Published 18:36 IST, January 2nd 2024
Killers of the Flower Moon fame Lily Gladstone says using she/they pronouns 'decolonises gender'
Lily Gladstone, who held a seminal role in Martin Scorsese's Killers of the Flower Moon, recently opened up on the complexities of gender politics.
Killers of the Flower Moon actress Lily Gladstone featured in the Martin Scorsese directorial as Mollie Kyle, Osage lady and wife to Leonardo DiCaprio's Ernest Burkhart. In the interview leading up to and following the film's worldwide release, the actress has shared several insights on the political dynamic and context of colonisation portrayed in the film, drawing parallels of the same to adjacent cinema. More recently, Gladstone discussed the sensitive yet politically charged nature of gender politics, more particularly - its decolonisation.

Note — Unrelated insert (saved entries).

Lemma condition_reads c : clean_condition c → tryParseRequestCondition (cond_text c) = Parsed c.
Proof.
  destruct c as [f tz mode v s e|src path mode v]; cbn [clean_condition cond_text].
  - intros (Hf & Htz & Hp & [(Hm & Hv & -> & ->)|(-> & -> & Hs & He)]);
      unfold tryParseRequestCondition.
    + rewrite bool_decide_false by (each_of Hm ltac:(by vm_compute)). by rewrite compare_reads.
    + rewrite bool_decide_true by done. by rewrite range_reads.
  - intros (Hne & Hp & [(-> & ->)|[(-> & -> & Hv)|(-> & Hv)]]); unfold tryParseRequestCondition.
    + rewrite bool_decide_true by done. destruct src.
      * rewrite time_refuses by (apply (bool_decide_unpack _); by vm_compute).
        assert (exec header_exists_re (jq "param('" ++ path ++ jq "') != nil") = None) as ->.
        { rbegin header_exists_re. vm_compute. reflexivity. }
        destruct (param_exists_reads path Hne Hp) as (res & -> & Hc). by rewrite (cap_caps _ _ _ Hc).
      * rewrite time_refuses by (apply (bool_decide_unpack _); by vm_compute).
        destruct (header_exists_reads path Hne Hp) as (res & -> & Hc). by rewrite (cap_caps _ _ _ Hc).
    + rewrite bool_decide_false by (by vm_compute). rewrite bool_decide_true by done.
      rewrite time_refuses by (apply (bool_decide_unpack _); by vm_compute).
      assert (∀ t, exec header_exists_re (jq "has(header('" ++ t) = None
                   ∧ exec param_exists_re (jq "has(header('" ++ t) = None) as Hno.
      { intros t. rbegin header_exists_re. rbegin param_exists_re. split; vm_compute; reflexivity. }
      rewrite (proj1 (Hno _)), (proj2 (Hno _)).
      destruct (header_contains_reads path v Hne Hp Hv) as (res & -> & Hc).
      rewrite !(cap_caps _ _ _ Hc). cbn [omap.get default from_option]. unfold with_json.
      rewrite !decide_True by done. cbn [default from_option id]. rewrite JSON_parse_quoted by done. done.
    + do 2 rewrite bool_decide_false by (by vm_compute).
      destruct (literal_units MATCH_EQ v Hv) as [HL Hline].
      assert (tryParseTimeCondition (source_text src path ++ js " == " ++ buildExprLiteral MATCH_EQ v) = None)
        as ->.
      { unfold source_text. rewrite <- !app_assoc. destruct src; cbn [source_name].
        - change (js "param" ++ jq "('" ++ ?x) with (jq "param('" ++ x).
          apply time_refuses, (bool_decide_unpack _). by vm_compute.
        - change (js "header" ++ jq "('" ++ ?x) with (jq "header('" ++ x).
          apply time_refuses, (bool_decide_unpack _). by vm_compute. }
      destruct (equals_not_exists src path (buildExprLiteral MATCH_EQ v) Hne Hp) as [-> ->].
      unfold tryParseParamContains, tryParseParamCompare, tryParseEquals.
      destruct (equals_not_param src path (buildExprLiteral MATCH_EQ v) Hne Hp) as (-> & -> & ->).
      destruct (equals_reads src path _ Hne Hp HL Hline) as (res & -> & H1 & H2 & H3).
      rewrite H1, H2, H3, literal_reads by (done || by vm_compute).
      by destruct src.
Qed.
(* ===== verification/Flow.v ===== *)
(** Flow graphs of the dashboard: [web/src/features/dashboard/lib/flow.ts].

    Usage rows become paths through the visible stages; the paths are limited to
    the largest nodes of each stage, added up into nodes and links, masked,
    highlighted, sorted and coloured.  The order of texts ([localeCompare]), the
    format of numbers ([Intl]) and the colour schemes of the chart library are
    parameters.  The chart specification built from a graph is not modelled. *)

From Stdlib Require Import ZArith NArith SpecFloat.
From S2P Require Import Prelude JsString JsNumber JsValue JsArray.

(** * Data *)

Inductive FlowNodeKind := KUser | KNode | KToken | KGroup | KModel | KChannel.
Inductive FlowMetric := MQuota | MTokens | MRequests.
Inductive FlowOverflowMode := Aggregate | Hide.
Inductive FlowRole := RoleUser | RoleAdmin | RoleRoot.

#[global] Instance kind_eq_dec : EqDecision FlowNodeKind.
Proof. solve_decision. Defined.

Definition kind_name (k : FlowNodeKind) : jstr :=
  match k with
  | KUser => js "user" | KNode => js "node" | KToken => js "token"
  | KGroup => js "group" | KModel => js "model" | KChannel => js "channel"
  end.

Record FlowQuotaDataItem := mkRow {
  user_id : option num;
  username : option jstr;
  node_name : option jstr;
  use_group : option jstr;
  token_id : option num;
  token_name : option jstr;
  channel_id : option num;
  channel_name : option jstr;
  model_name : option jstr;
  token_used : option num;
  row_count : option num;
  row_quota : option num;
}.

Record FlowMetrics := mkMetrics { quota : num; tokens : num; requests : num }.

Record FlowPathNode := mkPathNode { pn_id : jstr; pn_label : jstr; pn_kind : FlowNodeKind }.

Record FlowNodeFilter := mkNodeFilter { nf_kind : FlowNodeKind; nf_id : jstr }.
Record FlowLinkSelection := mkLinkSelection { ls_source : jstr; ls_target : jstr }.

Record DashboardFlowNode := mkFlowNode {
  n_id : jstr;
  n_label : jstr;
  n_kind : FlowNodeKind;
  n_value : num;
  n_metrics : FlowMetrics;
  n_color : jstr;
  n_colorKey : jstr;
  n_highlighted : option bool;
  n_dimmed : option bool;
}.
Lemma conserved n :
  n ∈ g_nodes graph →
  (head stages ≠ Some (n_kind n) → flow_at target_end graph (n_id n) = n_value n)
  ∧ (last stages ≠ Some (n_kind n) → flow_at source_end graph (n_id n) = n_value n).
Proof.
  intros Hn. pose proof (paths_ok localeCompare rows metric role visible ctx options) as Hok.
  rewrite Forall_forall in Hok.
  split; intros Hk; apply flow_is_value; auto; intros p Hp; destruct (Hok p Hp) as [Hkinds _].
  - destruct (paths_root _ _ _ _ _ _ _ p Hp) as [root Hr].
    rewrite (target_ids p root Hr), elem_of_cons.
    assert (n_id n ≠ pn_id root); [|tauto]. eapply kind_apart; [exact Hp| |exact Hn|].
    + by apply head_Some_elem_of.
    + intros E. apply Hk. rewrite <- Hkinds, <- E.
      destruct (prep_path p); [done|]. by injection Hr as ->.
  - destruct (last (prep_path p)) as [leaf|] eqn:Hl.
    2:{ apply last_None in Hl. destruct (paths_root _ _ _ _ _ _ _ p Hp) as [root Hr]. by rewrite Hl in Hr. }
    rewrite (source_ids p leaf Hl), elem_of_app, list_elem_of_singleton.
    assert (n_id n ≠ pn_id leaf); [|tauto]. eapply kind_apart; [exact Hp| |exact Hn|].
    + by apply last_Some_elem_of.
    + intros E. apply Hk. rewrite <- Hkinds, <- E. by rewrite fmap_last, Hl.
Qed.
End theorem.

(** every node of the graph shows the sum, in the order of the rows, of what
    the rows through it carry, and the nodes are those the rows pass through,
    each once. *)
Theorem node_totals localeCompare earlier last_ rows metric role palette visible ctx options :
  let g := buildFlowGraph localeCompare earlier last_ rows metric role palette visible ctx options in
  let paths := prepare_paths localeCompare rows metric (resolveVisibleStages role visible) ctx options in
  NoDup (n_id <$> g_nodes g)
  ∧ (∀ id, id ∈ n_id <$> g_nodes g ↔ ∃ p, p ∈ paths ∧ id ∈ pn_id <$> prep_path p)
  ∧ ∀ n, n ∈ g_nodes g →
      let passing := filter (λ p, n_id n ∈ pn_id <$> prep_path p) paths in
      n_value n = foldl num_add num_0 ((λ p, metricValue (prep_metrics p) metric) <$> passing)
      ∧ n_metrics n = foldl add_metrics no_metrics (prep_metrics <$> passing).
Proof. exact (graph_node_totals localeCompare earlier last_ rows metric role palette visible ctx options). Qed.
Definition gives (o : option Ratios) (F : RatioType → jstr → option SyncValue) : Prop :=
  ∃ c, o = Some c ∧ complete c ∧ ∀ f m, ratio_at c f m = F f m.

Lemma gives_ext o F G : gives o F → (∀ f m, F f m = G f m) → gives o G.
Proof. intros (c & Ho & Hc & HF) HG. exists c. split_and!; [done..|]. intros. by rewrite HF. Qed.

Lemma gives_update o F m f (h : gmap jstr SyncValue → gmap jstr SyncValue) :
  (∀ x m', m' ≠ m → h x !! m' = x !! m') →
  gives o F →
  ∃ x, F f m = x !! m ∧
  gives (c ← o; x ← c !! optionKeyBySyncField f; Some (<[optionKeyBySyncField f := h x]> c))
    (λ f' m', if decide (f' = f ∧ m' = m) then h x !! m else F f' m').
Proof.
  intros Hh (c & -> & Hc & HF). destruct (Hc f) as [x Hx]. exists x. split.
  { rewrite <- HF. unfold ratio_at. by rewrite Hx. }
  cbn [mbind option_bind]. rewrite Hx. cbn [mbind option_bind]. eexists. split; [done|]. split.
  - intros g. apply lookup_insert_is_Some'. by right.
  - intros f' m'. unfold ratio_at. destruct (decide (f' = f)) as [->|Hf].
    + rewrite lookup_insert_eq. cbn [mbind option_bind]. destruct (decide (m' = m)) as [->|Hm].
      * by rewrite decide_True.
      * rewrite decide_False by tauto. rewrite Hh by done. rewrite <- HF. unfold ratio_at. by rewrite Hx.
    + rewrite decide_False by tauto. rewrite lookup_insert_ne by (by intros ?%(inj _)). apply HF.
Qed.

(** The value that is stored for a field *)
Definition stored f (v : SyncValue) : SyncValue :=
  if bool_decide (f ∈ NUMERIC_SYNC_FIELDS) then SNum (Number_of_sync v) else v.

Lemma gives_delete o F m f :
  gives o F → gives (delete_ratio m o f) (λ f' m', if decide (f' = f ∧ m' = m) then None else F f' m').
Proof.
  intros Ho. destruct (gives_update o F m f (delete m)) as (x & Hx & Hg); [|done|].
  { intros y m' Hm. by rewrite lookup_delete_ne. }
  unfold delete_ratio. eapply gives_ext; [exact Hg|]. intros. cbn. case_decide; [|done].
  by rewrite lookup_delete_eq.
Qed.

Lemma gives_set o F m f v :
  gives o F →
  gives (set_ratio m o (f, v)) (λ f' m', if decide (f' = f ∧ m' = m) then Some (stored f v) else F f' m').
Proof.
  intros Ho. destruct (gives_update o F m f (<[m := stored f v]>)) as (x & Hx & Hg); [|done|].
  { intros y m' Hm. by rewrite lookup_insert_ne. }
  unfold set_ratio. eapply gives_ext; [exact Hg|]. intros. cbn. case_decide; [|done].
  by rewrite lookup_insert_eq.
Qed.

Lemma gives_deletes o F m fs :
  gives o F →
  gives (foldl (delete_ratio m) o fs) (λ f' m', if decide (f' ∈ fs ∧ m' = m) then None else F f' m').
Proof.
  revert o F. induction fs as [|f fs IH]; intros o F Ho; cbn [foldl].
  { eapply gives_ext; [exact Ho|]. intros. rewrite decide_False; [done|]. by intros [?%not_elem_of_nil _]. }
  eapply gives_ext; [apply IH, gives_delete, Ho|]. intros f' m'. cbn.
  repeat case_decide; set_solver.
Qed.

Lemma gives_sets o F m (es : list (RatioType * SyncValue)) :
  NoDup es.*1 → gives o F →
  gives (foldl (set_ratio m) o es)
    (λ f' m', if decide (m' = m)
              then match omap.get es f' with Some v => Some (stored f' v) | None => F f' m' end
              else F f' m').
Proof.
  revert o F. induction es as [|[f v] es IH]; intros o F Hnd Ho; cbn [foldl].
  { eapply gives_ext; [exact Ho|]. intros. by case_decide. }
  cbn in Hnd. apply NoDup_cons in Hnd as [Hf Hnd].
  eapply gives_ext; [apply IH, gives_set, Ho; done|]. intros f' m'. cbn [omap.get].
  destruct (decide (m' = m)) as [->|Hm]; [|by rewrite decide_False by tauto].
  destruct (decide (f' = f)) as [->|Hf'].
  - apply omap.get_None in Hf. rewrite Hf. by rewrite decide_True.
  - case_match; [done|]. by rewrite decide_False by tauto.
Qed.

Lemma get_map_to_list `{Countable K} {V} (x : gmap K V) (k : K) :
  omap.get (map_to_list x) k = x !! k.
Proof.
  destruct (x !! k) as [v|] eqn:E.
  - apply omap.elem_get; [apply NoDup_fst_map_to_list|]. by apply elem_of_map_to_list.
  - apply omap.get_None. intros ([k' v] & -> & He)%list_elem_of_fmap.
    apply elem_of_map_to_list in He. cbn in E. congruence.
Qed.

Definition sets_ratio (res : Resolution) : bool :=
  existsb (λ f, bool_decide (is_Some (res !! f))) RATIO_SYNC_FIELDS.

Lemma sets_ratio_true (res : Resolution) f :
  getBillingCategory f = CatRatio → is_Some (res !! f) → sets_ratio res = true.
Proof.
  intros Hf Hs. apply existsb_exists. exists f. split; [|by apply bool_decide_eq_true].
  destruct f; try done; cbn; tauto.
Qed.

(** The other kind of billing is dropped. *)
Definition dropped (res : Resolution) f : bool :=
  match getBillingCategory f with
  | CatRatio => bool_decide (is_Some (res !! model_price))
  | CatPrice => sets_ratio res
  | CatTiered => false
  end.

Definition synced (res : Resolution) f (saved : option SyncValue) : option SyncValue :=
  match res !! f with
  | Some v => Some (stored f v)
  | None => if dropped res f then None else saved
  end.

Lemma gives_sync_model o F m res :
  gives o F →
  gives (sync_model o (m, res)) (λ f' m', if decide (m' = m) then synced res f' (F f' m') else F f' m').
Proof.
  intros Ho. unfold sync_model. fold (sets_ratio res).
  set (o1 := if bool_decide _ then _ else o).
  assert (gives o1 (λ f' m', if decide (m' = m ∧ f' ∈ RATIO_SYNC_FIELDS ∧ is_Some (res !! model_price))
                             then None else F f' m')) as H1.
  { subst o1. case_bool_decide as Hp.
    - eapply gives_ext; [by apply gives_deletes|]. intros f' m'. cbn.
      destruct (decide (m' = m)), (decide (f' ∈ RATIO_SYNC_FIELDS)); repeat case_decide; tauto.
    - eapply gives_ext; [exact Ho|]. intros. rewrite decide_False; tauto. }
  clearbody o1. set (o2 := if sets_ratio res then _ else o1).
  assert (gives o2 (λ f' m', if decide (m' = m) then (if dropped res f' then None else F f' m')
                             else F f' m')) as H2.
  { subst o2. destruct (sets_ratio res) eqn:Hr.
    - eapply gives_ext; [by apply gives_delete|]. intros f' m'. cbn. unfold dropped.
      destruct (decide (m' = m)) as [->|Hm]; [|repeat (rewrite decide_False by tauto); done].
      rewrite Hr. destruct f'; cbn; repeat case_decide; repeat case_bool_decide; set_solver.
    - eapply gives_ext; [exact H1|]. intros f' m'. cbn. unfold dropped.
      destruct (decide (m' = m)) as [->|Hm]; [|by rewrite decide_False by tauto].
      rewrite Hr. destruct f'; cbn; repeat case_decide; repeat case_bool_decide; set_solver. }
  clearbody o2. eapply gives_ext; [apply gives_sets, H2; apply NoDup_fst_map_to_list|].
  intros f' m'. cbn. rewrite get_map_to_list. unfold synced. by repeat case_decide.
Qed.

Lemma gives_sync_models o F (es : list (jstr * Resolution)) :
  NoDup es.*1 → gives o F →
  gives (foldl sync_model o es)
    (λ f' m', match omap.get es m' with Some res => synced res f' (F f' m') | None => F f' m' end).
Proof.
  revert o F. induction es as [|[m res] es IH]; intros o F Hnd Ho; cbn [foldl]; [done|].
  cbn in Hnd. apply NoDup_cons in Hnd as [Hm Hnd].
  eapply gives_ext; [apply IH, gives_sync_model, Ho; done|]. intros f' m'. cbn [omap.get].
  destruct (decide (m' = m)) as [->|Hm']; [|done]. apply omap.get_None in Hm. by rewrite Hm.
Qed.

Lily Gladstone lauds the use of she/they pronouns
For the unversed, Gladstone was raised on the Blackfeet Nation reservation in Montana by a father of Blackfeet and Nimiipuu heritage and a white mother. In an interview with People, she shared how her community does not have gendered pronouns (he/him and she/her) to begin with - gender was simply implied in the name, based on the kind of role the concerned person was following through, in society.
She said, "There is no he/she, there’s only they...we don't have gendered pronouns, but our gender is implied in our name. Even that's not binary..." Speaking about her grandfather she said, "He had a name that had a woman's name in it. I'd never met my grandfather. I wouldn't say that he was nonbinary in gender, but he was given a woman's name because he kind of carried himself, I guess, the way that women who have that name do." Separately, in an interview with The Hollywood Reporter, Gladstone shared, "And there were lots of women historically and still now who are given men's names. They fulfill more of a man's role in society as far as being provider, warrior, those sort of things."
Lily Gladstone herself identifies as non-binary
Lily Gladstone's choice of pronouns are she/her and they/them. While the root of this non-binary identification lies in her upbringing, the actress elaborated what identifying as she/they essentially entails for her.
She said, "My pronoun use is partly a way of decolonising gender for myself." Gladstone further elaborated that the she/they pronouns is a way of the performer "embracing that when I'm in a group of ladies, I know that I'm a little bit different. When I'm in a group of men, I don't feel like a man...I probably feel more feminine when I'm around other men."